Stuxnet virüsünün gün yüzüne çıkması ile birlikte, siber saldırının organize bir şekilde, belli hedeflere yönelik ve büyük güçleri arkasına alarak gerçekleştiğinin anlaşıldığı ifade edildi.
Endüstriyel ajan “Duqu”
Komisyon raporuna göre, ilk olarak 14 Ekim 2011 tarihinde, Budapeşte Teknoloji ve Ekonomi Üniversitesi Kriptografi ve Sistem Güvenliği Laboratuvarı(CrySyS) tarafından tespit edilen virüse, 'Dugu' ismin verilmesi, virüse ait tuş kaydedicinin “DQ...” ile başlayan geçici bir dosya oluşturması. Duqu virüsünün amacı, endüstriyel kontrol sistemleri ve çalışma mekanizmaları hakkında bilgi toplamak.
Symantec firmasının, 1 Kasım 2011 tarihinde güncellediği, Duqu için hazırlamış olduğu “Security Response” raporuna göre, 8 ülkede 6 kuruluş Duqu virüsünün bulaştığını doğruladı. Bulaştığı ülkeler Fransa, Hollanda, İsviçre, Ukrayna, Hindistan, İran, Sudan, Vietnam.
Stuxnet gibi en çok İran kuruluşlarını etkilediği bildirilen virüsün, henüz Türkiye'den bir kuruluşu etkileyip etkilemediğinin doğrulanmadığı kaydedildi.
Aynı yazılım birbirine hasım ülkeleri aynı anda vurabiliyor
Siber savaş için geliştirilen kimi yazılımlar, birbirine rakip ya da hasmane tutum içinde olduğu gözlenen ülkeler arasında fark gözetmeksizin birer saldırı mekanizması haline dönüşebiliyor.
Raporda, bunun en tipik örneği olarak, İran ve ABD'deki elektrik santrallerini hedef alan “SCADA” türü endüstriyel veri hırsızlığına yönelik “truva atları” gösterildi.
Yine arkasında büyük güçlerin olduğu tahmin edilen, doğrudan doğruya siber savaş aktörleri arasında, bugüne kadar tespit edilebilmiş “Flamer”, “Tinba” gibi yazılımlara raporda yer verilirken, bunların da Stuxnet ve Duqu gibi son derece karmaşık sistemler olduğu belirtildi.

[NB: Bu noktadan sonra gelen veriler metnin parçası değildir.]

(* ===== verification/RelayLog.v ===== *)
(** * The relay's log (sunrise-server: relay_log/append.rs, replay.rs, relay.rs)

    The durable log of ciphertext frames the relay keeps per channel, its
    deduplication and retention, the cursor-filtered replay with the gaps it
    reports, and the in-memory ring behind live fan-out.  The SQL tables are
    finite maps; deleting a frame takes its heads and its batch row with it, as
    the schema's cascades do.  Broadcasting to live sessions is not modelled. *)

From Stdlib Require Import ZArith Lia.
From stdpp Require Import base tactics decidable countable option list gmap fin_maps sorting strings.
From S2P Require Import Prelude Bytes Cbor Wire.
Open Scope Z_scope.

(** A device id, and a channel: the account's namespace and the stream. *)
Abbreviation DeviceId := bytes (only parsing).
Abbreviation StreamKey := (bytes * bytes)%type.

(** [i64::try_from(x).unwrap_or(i64::MAX)] of an unsigned value, and the
    [u64::try_from(x).unwrap_or(0)] that reads a column back. *)
Definition to_i64 (x : Z) : Z := if decide (x ≤ i64_max) then x else i64_max.
Definition of_i64 (x : Z) : Z := if decide (0 ≤ x) then x else 0.

(** ** The tables *)

Definition DEFAULT_MAX_AGE_MS : Z := 30 * 24 * 60 * 60 * 1000.
Definition DEFAULT_MAX_BYTES : Z := 256 * 1024 * 1024.
Record DurableCaps := mkCaps { max_bytes : Z; max_age_ms : Z }.
Definition default_caps : DurableCaps := mkCaps DEFAULT_MAX_BYTES DEFAULT_MAX_AGE_MS.

Record FrameHead := mkHead { device_id : DeviceId; max_seq : Z }.

(** A [relay_frames] row with its [relay_frame_heads]. *)
Record Frame := mkFrame {
  fr_key : StreamKey;
  fr_bytes : bytes;
  fr_n_bytes : Z;
  fr_created_ms : Z;
  fr_n_ops : Z;
  fr_heads : gmap DeviceId Z;
}.

(** A [relay_batches] row. *)
Record Batch := mkBatch { ba_frame : Z; ba_batch_id : Z; ba_first_seen_ms : Z }.

(** [last_id] is the table's AUTOINCREMENT counter. *)
Record Log := mkLog {
  relay_frames : gmap Z Frame;
  last_id : Z;
  relay_evicted : gmap (StreamKey * DeviceId) Z;
  relay_batches : gmap (StreamKey * bytes) Batch;
}.
Definition empty_log : Log := mkLog ∅ 0 ∅ ∅.

(** A channel's frames, oldest first. *)
Definition row_le (a b : Z * Frame) : Prop := a.1 ≤ b.1.
#[export] Instance row_le_dec : RelDecision row_le.
Proof. intros a b. unfold row_le. apply _. Defined.
Definition channel_rows (log : Log) (key : StreamKey) : list (Z * Frame) :=
  isort row_le (filter (λ row, fr_key row.2 = key) (map_to_list (relay_frames log))).
(* ===== verification/Calendar.v ===== *)
(** * Civil dates and zones

    What the recurrence code uses of the calendar library: civil dates and
    times as plain records, and the library's functions over them as the
    operations of the class [Jiff].  [JiffLaws] states the documented
    behaviour the proofs rely on: dates are numbered by days, weekdays and
    checked additions follow that numbering, and placing a wall-clock time on
    the timeline is off by at most the day a zone can jump.  Gregorian.v has an
    instance, with the proleptic Gregorian calendar and fixed-offset zones. *)

From Stdlib Require Import ZArith Lia String.
From stdpp Require Import base tactics decidable option list.
From S2P Require Import Prelude.
Open Scope Z_scope.

Record Date := mkDate { year : Z; month : Z; day : Z }.
Record Time := mkTime { hour : Z; minute : Z; second : Z; nanosecond : Z }.
Record DateTime := mkDateTime { date : Date; time : Time }.

#[export] Instance Date_eq_dec : EqDecision Date.
Proof. solve_decision. Defined.
#[export] Instance Time_eq_dec : EqDecision Time.
Proof. solve_decision. Defined.
#[export] Instance DateTime_eq_dec : EqDecision DateTime.
Proof. solve_decision. Defined.

Definition date_tuple (d : Date) : Z * (Z * Z) := (year d, (month d, day d)).
Definition time_tuple (t : Time) : Z * (Z * (Z * Z)) := (hour t, (minute t, (second t, nanosecond t))).
#[export] Instance Date_cmp : Cmp Date := cmp_on date_tuple.
#[export] Instance Date_cmp_laws : CmpLaws Date.
Proof. apply cmp_on_laws. intros [???] [???] [= -> -> ->]. done. Qed.
#[export] Instance Time_cmp : Cmp Time := cmp_on time_tuple.
#[export] Instance Time_cmp_laws : CmpLaws Time.
Proof. apply cmp_on_laws. intros [????] [????] [= -> -> -> ->]. done. Qed.
#[export] Instance DateTime_cmp : Cmp DateTime := cmp_on (λ dt, (date dt, time dt)).
#[export] Instance DateTime_cmp_laws : CmpLaws DateTime.
Proof. apply cmp_on_laws. intros [??] [??] [= -> ->]. done. Qed.

Lemma Date_lt a b : a ≺ b ↔ year a < year b ∨ (year a = year b ∧ (month a < month b ∨ (month a = month b ∧ day a < day b))).
Proof.
  change (a ≺ b) with (date_tuple a ≺ date_tuple b). unfold date_tuple. rewrite !prod_tlt. cbn [fst snd]. rewrite !Z_tlt_lt. done.
Qed.

Definition midnight : Time := mkTime 0 0 0 0.

(** The units of a one-unit span. *)
Inductive SpanUnit := SpanDays | SpanWeeks | SpanMonths.

(** A [Timestamp] is its number of nanoseconds since the epoch. *)
Class Jiff := {
  TimeZone : Type;
  (** [Weekday::to_monday_zero_offset] of [Date::weekday]. *)
  weekday : Date → Z;
  days_in_month : Date → Z;
  (** [Date::new], [Time::new]. *)
  date_new : Z → Z → Z → option Date;
  time_new : Z → Z → Z → Z → option Time;
  first_of_month : Date → Date;
  tomorrow : Date → option Date;
  yesterday : Date → option Date;
  date_max : Date;
  (** [Span::try_days], [try_weeks], [try_months] of [n] succeed. *)
  span_fits : SpanUnit → Z → bool;
  (** [Date::checked_add] of such a span. *)
  checked_add : Date → SpanUnit → Z → option Date;
  (** [to_ambiguous_zoned(dt).compatible()], as a timestamp. *)
  to_timestamp : TimeZone → DateTime → option Z;
  (** [at.to_zoned(tz).datetime()]. *)
  to_civil : TimeZone → Z → DateTime;
  (** [TimeZone::get], and [TimeZone::UTC]. *)
  tz_get : string → option TimeZone;
  utc : TimeZone;
  (** Equality of zones, [to_offset], and the transitions (instant, new
      offset) that [following] gives after one instant up to another. *)
  tz_eqb : TimeZone → TimeZone → bool;
  to_offset : TimeZone → Z → Z;
  following : TimeZone → Z → Z → list (Z * Z);
  (** [at.to_zoned(tz).checked_add(n days)], as a timestamp. *)
  zoned_add_days : TimeZone → Z → Z → option Z;
  as_millisecond : Z → Z;
  from_millisecond : Z → option Z;
  as_second : Z → Z;
  from_second : Z → option Z;
  timestamp_min : Z;
  timestamp_max : Z;
  (** [parse] and [to_string] of a timestamp, a civil date-time and a date. *)
  parse_timestamp : string → option Z;
  show_timestamp : Z → string;
  parse_civil : string → option DateTime;
  show_civil : DateTime → string;
  parse_date : string → option Date;
  show_date : Date → string;
}.

(** The dates the library makes. *)
Definition valid `{Jiff} (d : Date) : Prop :=
  -9999 ≤ year d ≤ 9999 ∧ 1 ≤ month d ≤ 12 ∧ 1 ≤ day d ≤ days_in_month d.

Class JiffLaws `{Jiff} := {
  day_number : Date → Z;
  day_number_lt a b : valid a → valid b → a ≺ b ↔ day_number a < day_number b;
  day_number_between a b n : valid a → valid b → day_number a ≤ n ≤ day_number b → ∃ d, valid d ∧ day_number d = n;
  weekday_number d : valid d → weekday d = day_number d mod 7;
  days_in_month_ext a b : year a = year b → month a = month b → days_in_month a = days_in_month b;
  days_in_month_pos d : 1 ≤ month d ≤ 12 → 1 ≤ days_in_month d ≤ 31;
  date_new_spec y m n d : date_new y m n = Some d ↔ d = mkDate y m n ∧ valid d;
  time_new_spec h m s n t : time_new h m s n = Some t ↔
    t = mkTime h m s n ∧ 0 ≤ h < 24 ∧ 0 ≤ m < 60 ∧ 0 ≤ s < 60 ∧ 0 ≤ n < 1000000000;
  first_of_month_eq d : first_of_month d = mkDate (year d) (month d) 1;
  tomorrow_spec d d' : valid d → tomorrow d = Some d' ↔ valid d' ∧ day_number d' = day_number d + 1;
  yesterday_spec d d' : valid d → yesterday d = Some d' ↔ valid d' ∧ day_number d' = day_number d - 1;
  date_max_valid : valid date_max;
  date_max_greatest d : valid d → d ≼ date_max;
  add_days_spec d n d' : valid d → span_fits SpanDays n = true →
    checked_add d SpanDays n = Some d' ↔ valid d' ∧ day_number d' = day_number d + n;
  add_weeks_spec d n d' : valid d → span_fits SpanWeeks n = true →
    checked_add d SpanWeeks n = Some d' ↔ valid d' ∧ day_number d' = day_number d + 7 * n;
  add_months_spec d n d' : valid d → day d = 1 → span_fits SpanMonths n = true →
    checked_add d SpanMonths n = Some d' ↔
      valid d' ∧ day d' = 1 ∧ 12 * year d' + month d' = 12 * year d + month d + n;
  span_fits_less u n k : span_fits u n = true → 0 ≤ k ≤ n → span_fits u k = true;
  span_fits_reach u d d' n : valid d → (u = SpanMonths → 0 ≤ year d) → valid d' → 0 ≤ n →
    match u with
    | SpanDays => day_number d' = day_number d + n
    | SpanWeeks => day_number d' = day_number d + 7 * n
    | SpanMonths => 12 * year d' + month d' = 12 * year d + month d + n
    end → span_fits u n = true;
  utc_in_order d d' t x y : valid d → valid d' →
    to_timestamp utc (mkDateTime d t) = Some x → to_timestamp utc (mkDateTime d' t) = Some y → x < y ↔ d ≺ d';
  span_fits_week n : -7 ≤ n ≤ 7 → span_fits SpanDays n = true;
  span_fits_month n : -1 ≤ n ≤ 1 → span_fits SpanMonths n = true;
  from_second_spec s t : from_second s = Some t → as_second t = s;
  tz_eqb_refl tz : tz_eqb tz tz = true;
  to_civil_valid tz t : valid (date (to_civil tz t));
  placed_within_a_day tz dt t u :
    to_timestamp tz dt = Some t → t < u → valid (date dt) →
    day_number (date dt) ≤ day_number (date (to_civil tz u)) + 1;
}.

Section dates.
Context `{JiffLaws}.
Implicit Types a b d : Date.

Lemma day_number_le a b : valid a → valid b → a ≼ b ↔ day_number a ≤ day_number b.
Proof. intros Ha Hb. rewrite tle_not_tlt, day_number_lt by done. lia. Qed.
Lemma day_number_inj a b : valid a → valid b → day_number a = day_number b → a = b.
Proof. intros Ha Hb E. apply tle_antisymm; apply day_number_le; try done; lia. Qed.

Lemma valid_in_month d n : valid d → 1 ≤ n ≤ days_in_month d → valid (mkDate (year d) (month d) n).
Proof.
  intros (Hy & Hm & _) Hn. split; [done|]. split; [done|]. by rewrite (days_in_month_ext _ d).
Qed.
Lemma valid_first y m : -9999 ≤ y ≤ 9999 → 1 ≤ m ≤ 12 → valid (mkDate y m 1).
Proof. intros Hy Hm. split; [done|]. split; [done|]. pose proof (days_in_month_pos (mkDate y m 1) Hm). cbn [day]. lia. Qed.
Lemma first_of_month_valid d : valid d → valid (first_of_month d).
Proof. intros (Hy & Hm & _). rewrite first_of_month_eq. by apply valid_first. Qed.
End dates.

Ankara Emniyeti'ne sızan ajan: “Redhack”
2012 yılı içerisinde Türkiye'yi etkileyen önemli bir saldırı da rapora girdi. Ankara Emniyet Müdürlüğü'ne yönelik “Redhack” adı verilen saldırının bilgi sızdırma amaçlı olduğu, bu saldırıda, Ankara Emniyet Müdürlüğü'ne yönelik, bazı kullanıcıların şifre seçimindeki zafiyetten faydalanıldığı, Müdürlüğe ait ağa sızıldığı ve yine Müdürlüğe ait gizli bilgilerin internet ortamında herkesle paylaşıldığı kaydedildi.
Rapora göre, “Servis Dışı Bırakma ve İçerik Değiştirme” adı verilen bu saldırılar, Wikileaks organizasyonuyla işbirliği içindeki Anonymous grubu ile Redhack saldırgan grubu, Türkiye Cumhuriyeti'nin önde gelen kurumlarından Emniyet Genel Müdürlüğü, Telekomünikasyon İletişim Başkanlığı, Adalet Bakanlığı, İçişleri Bakanlığı gibi kamu kurumlarına servis dışı bırakma ve içerik değiştirme saldırıları düzenledi. Saldırganlar, eylemlerinin bir kısmında amaçlarına ulaşırken, bir kısmında ise başarısız oldu.